Hacker News new | past | comments | ask | show | jobs | submit login
Yottabyte (wikipedia.org)
53 points by groundCode on June 10, 2013 | hide | past | favorite | 40 comments



I think I've tracked down this extraordinary claim to this 2007 DoD paper on the "Global Information Grid", where it states:

Key target GIG technologies include: Very large scale data storage, delivery, and transmission technologies that support the need to index and retain streaming video and other information coming from the expanding array of theater airborne and other sensor networks. The target GIG supports capacities exceeding exabytes (10^18 bytes) and possibly yottabytes (10^24 bytes) of data.

So someone had a vague plan for a storage centre and couldn't put a finger on how much it would store to within 6 orders of magnitude! I don't count this as evidence that the NSA has more storage capacity than everybody else on the planet put together.
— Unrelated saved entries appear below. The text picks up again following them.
(** ** How the order routes compose *)

(** X4. After a valid request has moved the item at an index inside [items]
    to the wishlist, [getOrder] shows the order without that item in
    [items], with the item (carrying the requested quantity, if one was
    sent with the move) at the end of [wishlistItems], and with a subtotal
    computed over the remaining items only. *)
Theorem move_to_wishlist_then_getOrder
    db now orderId itemIndex (i : Z) (o : Order) (item : OrderItem) quantity :
  orders db !! orderId = Some o →
  JS.parseInt itemIndex = JS.Int i →
  0 ≤ i →
  items o !! Z.to_nat i = Some item →
  (∀ q, quantity = Some q → 0 ≤ q) →
  ∃ v,
    getOrder
      (updateOrderItem db now orderId itemIndex
         {| upd_quantity := quantity; upd_listType := Some wishlist |}).2
      orderId = Json 200 v
    ∧ items (view_data v) = delete (Z.to_nat i) (items o)
    ∧ wishlistItems (view_data v)
      = wishlistItems o ++ [requested quantity item]
    ∧ view_subtotal v = calculateSubtotal (delete (Z.to_nat i) (items o)).
Proof.
  intros Ho Hparse Hi Hitem Hq.
  erewrite updateOrderItem_in_range; [| done | done | done | done |].
  2:{ unfold updateOrderItemSchema. simpl. destruct quantity as [q |]; [| done].
      specialize (Hq q eq_refl). lia. }
  unfold getOrder. simpl. rewrite lookup_insert_eq. by eexists.
Qed.

Lemma move_to_wishlist_then_getOrder_witness :
  ∃ v,
    getOrder
      (updateOrderItem sample_db sample_now "order1" "0"
         {| upd_quantity := Some 5; upd_listType := Some wishlist |}).2
      "order1" = Json 200 v
    ∧ items (view_data v) = [termo]
    ∧ wishlistItems (view_data v) = [bombilla; with_quantity 5 mate]
    ∧ (view_subtotal v == 150)%Q.
Proof.
  destruct (move_to_wishlist_then_getOrder
              sample_db sample_now "order1" "0" 0 sample_order mate (Some 5))
    as (v & Hv & Hitems & Hwish & Hsub);
    [reflexivity | reflexivity | lia | reflexivity | |].
  { intros q [= <-]. lia. }
  exists v. rewrite Hsub. by repeat split.
Defined.

(** X5. A quantity update at an index inside [items] replaces the quantity
    of that item and nothing else in either list, and sending the same
    request again changes neither list any further. *)
Theorem quantity_update_is_idempotent
    db now later orderId itemIndex (i q : Z) (o : Order) (item : OrderItem) :
  orders db !! orderId = Some o →
  JS.parseInt itemIndex = JS.Int i →
  0 ≤ i →
  items o !! Z.to_nat i = Some item →
  0 ≤ q →
  let body := {| upd_quantity := Some q; upd_listType := None |} in
  let first := updateOrderItem db now orderId itemIndex body in
  let second := updateOrderItem first.2 later orderId itemIndex body in
  ∃ o1 o2,
    first = (Json 200 "Item updated", Firestore.update db orderId o1)
    ∧ second = (Json 200 "Item updated", Firestore.update first.2 orderId o2)
    ∧ items o1 = <[Z.to_nat i := with_quantity q item]> (items o)
    ∧ wishlistItems o1 = wishlistItems o
    ∧ items o2 = items o1 ∧ wishlistItems o2 = wishlistItems o1.
Proof.
  intros Ho Hparse Hi Hitem Hq body first second.
  assert (Hlen : (Z.to_nat i < length (items o))%nat)
    by (by eapply lookup_lt_Some).
  assert (Hschema : updateOrderItemSchema body = true).
  { unfold updateOrderItemSchema, body. simpl. lia. }
  assert (Hfirst : first = _)
    by (by apply (updateOrderItem_in_range db now orderId itemIndex i o item)).
  eexists _, _. split; [exact Hfirst |].
  split.
  - unfold second. rewrite Hfirst. cbn [snd].
    eapply (updateOrderItem_in_range _ later orderId itemIndex i _
              (with_quantity q item)); try done.
    + cbn [Firestore.update orders]. apply lookup_insert_eq.
    + cbn [items upd_listType body]. by apply list_lookup_insert_eq.
  - cbn [items wishlistItems upd_listType upd_quantity requested body].
    repeat split. by rewrite list_insert_insert_eq.
Qed.

Lemma quantity_update_is_idempotent_witness :
  ∃ o1 o2,
    updateOrderItem sample_db sample_now "order1" "1"
        {| upd_quantity := Some 7; upd_listType := None |}
      = (Json 200 "Item updated", Firestore.update sample_db "order1" o1)
    ∧ items o1 = [mate; with_quantity 7 termo]
    ∧ items o2 = items o1.
Proof.
  pose proof (quantity_update_is_idempotent
                sample_db sample_now (sample_now + 5) "order1" "1" 1 7
                sample_order termo) as Htwice.
  cbv zeta in Htwice.
  destruct Htwice as (o1 & o2 & Hfirst & _ & Hitems & _ & Hsame & _);
    [reflexivity | reflexivity | lia | reflexivity | lia |].
  exists o1, o2. by repeat split.
Defined.

(** X6. Whatever the [itemIndex] string, when [removeOrderItem] answers 200
    it has removed at most one element of [items] (the rest keep their
    order), has left [wishlistItems] and the other fields but [updatedAt]
    alone, and has changed no other order and no product. *)
Theorem removeOrderItem_removes_at_most_one
    db now orderId itemIndex (o : Order) message db' :
  orders db !! orderId = Some o →
  removeOrderItem db now orderId itemIndex = (Json 200 message, db') →
  ∃ o',
    orders db' !! orderId = Some o'
    ∧ (items o' = items o ∨ ∃ n, n < length (items o)
                               ∧ items o' = delete n (items o))%nat
    ∧ wishlistItems o' = wishlistItems o
    ∧ clientId o' = clientId o ∧ status o' = status o
    ∧ orderCode o' = orderCode o ∧ createdAt o' = createdAt o
    ∧ closedAt o' = closedAt o ∧ updatedAt o' = now
    ∧ (∀ other, other ≠ orderId → orders db' !! other = orders db !! other)
    ∧ products db' = products db.
Proof.
  intros Ho. unfold removeOrderItem. rewrite Ho.
  destruct (_ || _); [done |].
  destruct (JS.splice (items o) (JS.parseInt itemIndex) 1)
    as [removed rest] eqn:Hsplice.
  cbn [snd]. intros [= _ <-].
  eexists. split; [apply lookup_insert_eq |].
  cbn [items wishlistItems clientId status orderCode createdAt closedAt
       updatedAt Firestore.update orders products].
  split.
  - destruct (splice_one _ _ _ _ Hsplice)
      as [[_ ->] | (x & n & _ & Hx & ->)]; [by left |].
    right. exists n. split; [by eapply lookup_lt_Some | done].
  - repeat split. intros other Hother. by apply lookup_insert_ne.
Qed.

Lemma removeOrderItem_removes_at_most_one_witness :
  ∃ o',
    orders (removeOrderItem sample_db sample_now "order2" "x").2 !! "order2"
      = Some o'
    ∧ wishlistItems o' = [bombilla] ∧ updatedAt o' = sample_now.
Proof.
  destruct (removeOrderItem_removes_at_most_one
              sample_db sample_now "order2" "x" wish_order "Item deleted"
              (removeOrderItem sample_db sample_now "order2" "x").2)
    as (o' & Hdoc & _ & Hwish & _ & _ & _ & _ & _ & Hnow & _);
    [reflexivity | reflexivity |].
  exists o'. by repeat split.
Defined.

(** X7. Closing an order does not end its workflow: a later status update
    with one of the six statuses succeeds and puts the order back into that
    status, while [closedAt] keeps the time of the closing. *)
Theorem closed_order_can_be_reopened
    db now later orderId (o : Order) (s : string) :
  orders db !! orderId = Some o →
  s ∈ validStatuses →
  ∃ o',
    setOrderStatus (closeOrder db now orderId).2 later orderId (Some s)
      = (Json 200 ("Status updated", s),
         Firestore.update (closeOrder db now orderId).2 orderId o')
    ∧ status o' = s ∧ closedAt o' = Some now ∧ updatedAt o' = later
    ∧ items o' = items o ∧ wishlistItems o' = wishlistItems o.
Proof.
  intros Ho Hs. unfold closeOrder. rewrite Ho. cbn [snd].
  unfold setOrderStatus. rewrite (bool_decide_eq_true_2 _ Hs).
  cbn [Firestore.update orders]. rewrite lookup_insert_eq.
  by eexists.
Qed.

Lemma closed_order_can_be_reopened_witness :
  ∃ o',
    setOrderStatus (closeOrder sample_db sample_now "order1").2
        (sample_now + 60) "order1" (Some "pending")
      = (Json 200 ("Status updated", "pending"),
         Firestore.update (closeOrder sample_db sample_now "order1").2
           "order1" o')
    ∧ status o' = "pending" ∧ closedAt o' = Some sample_now.
Proof.
  destruct (closed_order_can_be_reopened
              sample_db sample_now (sample_now + 60) "order1" sample_order
              "pending")
    as (o' & Hrun & Hstatus & Hclosed & _);
    [reflexivity | by apply (bool_decide_eq_true_1 _) |].
  exists o'. by repeat split.
Defined.

(** X8. The order that [createOrder] stores under a fresh id is empty and
    pending: [getOrder] returns it with no items, an empty wishlist,
    subtotal 0, the generated code and the client id of the request
    (["anonymous"] without one); [getOrderByCode] finds an order for the
    generated code; and every integer item index is refused, by
    [removeOrderItem] and by [updateOrderItem], with Invalid Index. *)
Theorem new_order_is_empty
    db now newId random (client : option string) listType :
  orders db !! newId = None →
  let db' := (createOrder db now newId random client listType).2 in
  (∃ v,
     getOrder db' newId = Json 200 v
     ∧ items (view_data v) = [] ∧ wishlistItems (view_data v) = []
     ∧ view_subtotal v = 0%Q ∧ status (view_data v) = "pending"
     ∧ orderCode (view_data v) = Some (generateOrderCode random)
     ∧ clientId (view_data v) = or_else client "anonymous")
  ∧ (∃ v,
       getOrderByCode db' (generateOrderCode random) = Json 200 v
       ∧ orderCode (view_data v) = Some (generateOrderCode random))
  ∧ (∀ later itemIndex i,
       JS.parseInt itemIndex = JS.Int i →
       removeOrderItem db' later newId itemIndex
         = (Failure 400 "Invalid item index", db')
       ∧ ∀ body,
           updateOrderItemSchema body = true →
           updateOrderItem db' later newId itemIndex body
             = (Failure 400 "Invalid item index", db')).
Proof.
  intros Hfresh db'.
  set (created :=
         {| clientId := or_else client "anonymous"; status := "pending";
            items := []; wishlistItems := [];
            orderCode := Some (generateOrderCode random); createdAt := now;
            updatedAt := now; closedAt := None |}).
  assert (Hdoc : orders db' !! newId = Some created).
  { unfold db', createOrder, Firestore.add. rewrite Hfresh.
    cbn [snd Firestore.update orders]. apply lookup_insert_eq. }
  split; [| split].
  - unfold getOrder. rewrite Hdoc. by eexists.
  - pose proof (where_orderCode_found db' _ newId created Hdoc eq_refl) as Hne.
    unfold getOrderByCode.
    destruct (Firestore.where_orderCode db' (generateOrderCode random))
      as [| [docId data] rest] eqn:Hq; [done |].
    eexists. split; [reflexivity |].
    by destruct (where_orderCode_elem _ _ _ _ _ Hq).
  - intros later itemIndex i Hparse. split.
    + unfold removeOrderItem. rewrite Hdoc, Hparse. cbn [items created length].
      unfold JS.lt, JS.ge.
      destruct (Z.ltb_spec i 0); [done |].
      by destruct (Z.leb_spec (Z.of_nat 0) i); [| lia].
    + intros body Hschema.
      apply (updateOrderItem_out_of_range _ _ _ _ i created); try done.
      simpl. lia.
Qed.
http://www.msco.mil/documents/_7_GIG%20Architectural%20Visio...


Well, if this is some infrastructure that's designed to last they're going to be expecting to migrate to denser sorts of storage in the future. A storage system that stores exabytes today and can be scaled to store yottabytes in 2033 does seem like a hard but reasonable ambition.


Thank you for finding this! While exabyte-scale is fairly realistic, yotta-byte relies upon utterly massive improvements in technology in order to fit in a data center the size of the one in Utah. The article states that microSD cards would be the volume of the pyramid at Giza. 4TB drives at maximum density, full racks of 4U-80 drive enclosures, would occupy 360 square miles of racks. Tape is less dense than hard drives, though it has huge benefits for shipping, transport, and long term storage.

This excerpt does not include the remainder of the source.